[Saved entries]
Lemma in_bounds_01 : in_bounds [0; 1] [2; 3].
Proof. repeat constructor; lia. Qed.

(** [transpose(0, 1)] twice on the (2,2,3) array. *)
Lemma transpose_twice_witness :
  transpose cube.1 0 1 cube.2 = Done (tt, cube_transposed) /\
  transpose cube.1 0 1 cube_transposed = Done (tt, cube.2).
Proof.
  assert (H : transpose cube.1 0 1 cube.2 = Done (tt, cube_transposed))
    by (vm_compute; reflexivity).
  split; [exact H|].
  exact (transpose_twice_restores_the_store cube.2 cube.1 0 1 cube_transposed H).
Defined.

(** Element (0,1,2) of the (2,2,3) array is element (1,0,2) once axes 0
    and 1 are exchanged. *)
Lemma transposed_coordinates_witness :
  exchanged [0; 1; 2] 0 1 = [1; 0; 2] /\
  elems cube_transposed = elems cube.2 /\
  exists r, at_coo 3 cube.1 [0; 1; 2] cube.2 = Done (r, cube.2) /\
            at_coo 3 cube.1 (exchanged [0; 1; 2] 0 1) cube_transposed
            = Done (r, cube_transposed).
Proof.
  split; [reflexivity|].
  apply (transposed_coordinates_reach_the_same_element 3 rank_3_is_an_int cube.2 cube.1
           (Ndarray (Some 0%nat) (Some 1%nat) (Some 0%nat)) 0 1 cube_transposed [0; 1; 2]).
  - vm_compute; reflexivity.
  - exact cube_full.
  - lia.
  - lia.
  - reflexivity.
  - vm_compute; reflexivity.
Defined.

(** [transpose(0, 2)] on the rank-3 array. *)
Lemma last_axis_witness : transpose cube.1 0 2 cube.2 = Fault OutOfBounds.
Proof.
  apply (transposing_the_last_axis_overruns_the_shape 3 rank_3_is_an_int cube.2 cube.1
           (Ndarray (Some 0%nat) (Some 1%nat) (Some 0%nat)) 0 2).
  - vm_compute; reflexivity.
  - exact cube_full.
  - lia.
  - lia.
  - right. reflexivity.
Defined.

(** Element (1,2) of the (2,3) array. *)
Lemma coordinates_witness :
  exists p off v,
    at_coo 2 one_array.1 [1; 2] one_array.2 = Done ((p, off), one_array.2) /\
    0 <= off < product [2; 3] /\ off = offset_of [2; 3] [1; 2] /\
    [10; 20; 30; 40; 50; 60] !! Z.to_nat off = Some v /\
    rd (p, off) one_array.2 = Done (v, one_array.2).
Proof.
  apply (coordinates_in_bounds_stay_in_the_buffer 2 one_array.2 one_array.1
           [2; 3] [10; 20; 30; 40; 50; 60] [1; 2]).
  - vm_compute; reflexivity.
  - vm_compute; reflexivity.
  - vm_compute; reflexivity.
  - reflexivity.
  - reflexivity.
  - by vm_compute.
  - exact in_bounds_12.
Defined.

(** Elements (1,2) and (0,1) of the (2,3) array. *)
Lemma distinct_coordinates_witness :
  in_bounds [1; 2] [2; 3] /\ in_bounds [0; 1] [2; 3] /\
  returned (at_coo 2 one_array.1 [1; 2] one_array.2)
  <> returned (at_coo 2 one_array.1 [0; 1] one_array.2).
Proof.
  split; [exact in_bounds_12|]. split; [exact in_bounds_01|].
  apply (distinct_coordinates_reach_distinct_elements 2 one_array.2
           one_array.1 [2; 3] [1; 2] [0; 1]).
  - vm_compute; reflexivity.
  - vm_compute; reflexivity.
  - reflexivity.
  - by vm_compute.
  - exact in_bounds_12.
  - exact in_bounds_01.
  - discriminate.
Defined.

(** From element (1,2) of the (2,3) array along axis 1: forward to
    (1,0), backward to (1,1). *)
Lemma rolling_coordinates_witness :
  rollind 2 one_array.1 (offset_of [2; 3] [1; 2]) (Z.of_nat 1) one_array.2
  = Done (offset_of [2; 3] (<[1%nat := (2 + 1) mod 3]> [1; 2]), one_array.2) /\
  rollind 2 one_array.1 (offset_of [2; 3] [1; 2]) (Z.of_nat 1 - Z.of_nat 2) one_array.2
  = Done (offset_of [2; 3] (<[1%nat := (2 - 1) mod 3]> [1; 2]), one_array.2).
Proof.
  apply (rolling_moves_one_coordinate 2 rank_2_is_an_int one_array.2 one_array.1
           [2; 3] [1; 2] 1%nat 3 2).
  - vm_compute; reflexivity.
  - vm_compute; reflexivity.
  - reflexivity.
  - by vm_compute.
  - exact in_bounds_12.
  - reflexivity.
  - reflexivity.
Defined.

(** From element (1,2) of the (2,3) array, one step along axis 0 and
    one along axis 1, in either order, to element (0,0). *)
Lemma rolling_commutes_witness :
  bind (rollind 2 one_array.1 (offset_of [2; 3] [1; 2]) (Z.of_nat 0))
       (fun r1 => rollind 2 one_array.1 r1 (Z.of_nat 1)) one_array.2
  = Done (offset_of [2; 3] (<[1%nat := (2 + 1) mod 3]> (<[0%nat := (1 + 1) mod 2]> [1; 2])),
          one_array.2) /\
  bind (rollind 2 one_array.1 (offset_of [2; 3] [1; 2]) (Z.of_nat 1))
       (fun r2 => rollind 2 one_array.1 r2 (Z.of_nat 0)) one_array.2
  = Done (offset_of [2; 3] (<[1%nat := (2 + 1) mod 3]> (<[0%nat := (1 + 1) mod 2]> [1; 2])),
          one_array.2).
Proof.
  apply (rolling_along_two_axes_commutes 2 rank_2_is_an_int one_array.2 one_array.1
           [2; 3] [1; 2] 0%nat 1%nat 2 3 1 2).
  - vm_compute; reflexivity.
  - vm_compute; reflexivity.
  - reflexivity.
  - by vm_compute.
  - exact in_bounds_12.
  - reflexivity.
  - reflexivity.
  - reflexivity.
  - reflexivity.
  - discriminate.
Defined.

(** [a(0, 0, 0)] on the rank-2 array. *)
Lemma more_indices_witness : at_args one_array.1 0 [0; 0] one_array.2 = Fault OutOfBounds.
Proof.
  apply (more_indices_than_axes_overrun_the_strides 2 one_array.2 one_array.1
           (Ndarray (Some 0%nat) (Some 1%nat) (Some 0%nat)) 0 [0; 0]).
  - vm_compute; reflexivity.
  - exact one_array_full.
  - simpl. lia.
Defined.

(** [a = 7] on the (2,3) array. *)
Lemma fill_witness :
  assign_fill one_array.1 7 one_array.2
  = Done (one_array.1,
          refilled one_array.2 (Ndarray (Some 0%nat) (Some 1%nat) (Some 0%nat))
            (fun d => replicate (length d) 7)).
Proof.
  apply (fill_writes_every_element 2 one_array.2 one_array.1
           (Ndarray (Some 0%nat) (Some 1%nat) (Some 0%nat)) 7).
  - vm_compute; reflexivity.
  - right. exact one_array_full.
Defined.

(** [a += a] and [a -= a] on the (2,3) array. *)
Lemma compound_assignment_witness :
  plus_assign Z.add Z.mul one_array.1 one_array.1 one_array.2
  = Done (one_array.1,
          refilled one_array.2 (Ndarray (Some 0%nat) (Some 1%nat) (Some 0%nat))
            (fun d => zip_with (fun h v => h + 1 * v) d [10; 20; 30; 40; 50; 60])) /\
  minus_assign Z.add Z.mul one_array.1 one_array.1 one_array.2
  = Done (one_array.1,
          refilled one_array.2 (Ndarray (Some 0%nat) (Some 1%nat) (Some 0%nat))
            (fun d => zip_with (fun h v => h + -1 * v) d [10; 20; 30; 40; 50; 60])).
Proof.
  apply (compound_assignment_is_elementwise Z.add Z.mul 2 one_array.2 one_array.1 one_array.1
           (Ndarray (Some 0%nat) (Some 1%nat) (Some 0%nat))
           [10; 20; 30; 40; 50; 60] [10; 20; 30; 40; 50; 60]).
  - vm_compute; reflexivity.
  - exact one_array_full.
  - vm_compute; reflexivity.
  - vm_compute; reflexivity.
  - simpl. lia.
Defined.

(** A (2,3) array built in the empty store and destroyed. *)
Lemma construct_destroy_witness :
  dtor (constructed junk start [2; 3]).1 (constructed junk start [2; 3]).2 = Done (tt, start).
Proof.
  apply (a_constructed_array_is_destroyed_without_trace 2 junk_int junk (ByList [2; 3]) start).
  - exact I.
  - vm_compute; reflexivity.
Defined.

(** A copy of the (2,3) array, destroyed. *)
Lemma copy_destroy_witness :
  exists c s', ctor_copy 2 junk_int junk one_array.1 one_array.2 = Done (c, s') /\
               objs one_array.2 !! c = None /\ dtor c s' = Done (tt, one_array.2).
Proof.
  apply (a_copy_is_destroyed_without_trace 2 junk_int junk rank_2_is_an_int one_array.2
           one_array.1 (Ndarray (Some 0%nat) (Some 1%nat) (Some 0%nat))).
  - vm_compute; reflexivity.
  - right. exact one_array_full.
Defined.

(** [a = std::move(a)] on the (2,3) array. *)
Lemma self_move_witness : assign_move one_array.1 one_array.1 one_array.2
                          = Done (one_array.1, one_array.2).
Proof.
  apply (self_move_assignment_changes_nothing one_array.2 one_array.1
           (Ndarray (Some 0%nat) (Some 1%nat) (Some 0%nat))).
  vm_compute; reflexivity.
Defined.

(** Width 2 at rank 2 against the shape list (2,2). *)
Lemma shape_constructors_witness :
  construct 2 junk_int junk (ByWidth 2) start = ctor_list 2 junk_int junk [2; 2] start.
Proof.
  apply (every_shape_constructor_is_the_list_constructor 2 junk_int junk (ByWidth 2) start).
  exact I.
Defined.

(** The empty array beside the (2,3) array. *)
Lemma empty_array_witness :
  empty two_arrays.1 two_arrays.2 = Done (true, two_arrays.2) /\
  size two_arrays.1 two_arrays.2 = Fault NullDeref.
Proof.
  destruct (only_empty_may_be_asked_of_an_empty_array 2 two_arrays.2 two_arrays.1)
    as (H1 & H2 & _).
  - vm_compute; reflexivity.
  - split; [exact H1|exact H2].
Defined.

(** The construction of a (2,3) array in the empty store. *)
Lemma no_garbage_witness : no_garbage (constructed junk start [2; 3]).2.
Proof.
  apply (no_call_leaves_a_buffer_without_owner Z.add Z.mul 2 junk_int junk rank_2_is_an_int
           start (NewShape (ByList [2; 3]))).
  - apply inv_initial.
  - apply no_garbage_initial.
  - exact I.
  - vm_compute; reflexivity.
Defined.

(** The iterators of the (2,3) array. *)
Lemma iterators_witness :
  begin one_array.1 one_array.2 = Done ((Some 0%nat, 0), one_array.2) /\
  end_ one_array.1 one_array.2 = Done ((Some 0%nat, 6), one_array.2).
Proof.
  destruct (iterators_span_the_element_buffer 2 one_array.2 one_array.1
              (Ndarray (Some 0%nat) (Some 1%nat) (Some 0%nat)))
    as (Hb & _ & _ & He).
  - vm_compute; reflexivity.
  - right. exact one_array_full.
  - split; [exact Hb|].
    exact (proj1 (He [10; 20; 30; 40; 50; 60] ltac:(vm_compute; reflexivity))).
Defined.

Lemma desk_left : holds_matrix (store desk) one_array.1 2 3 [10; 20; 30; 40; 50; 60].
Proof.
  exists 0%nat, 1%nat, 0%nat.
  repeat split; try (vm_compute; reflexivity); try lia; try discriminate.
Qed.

# Task details
Retype the records above, but only those lines that fall between the line containing "Proof. repeat constructor; lia. Qed." and the line containing "by (vm_compute; reflexivity).", with both of those lines included, exactly as written.

# Response below
Proof. repeat constructor; lia. Qed.

(** [transpose(0, 1)] twice on the (2,2,3) array. *)
Lemma transpose_twice_witness :
  transpose cube.1 0 1 cube.2 = Done (tt, cube_transposed) /\
  transpose cube.1 0 1 cube_transposed = Done (tt, cube.2).
Proof.
  assert (H : transpose cube.1 0 1 cube.2 = Done (tt, cube_transposed))
    by (vm_compute; reflexivity).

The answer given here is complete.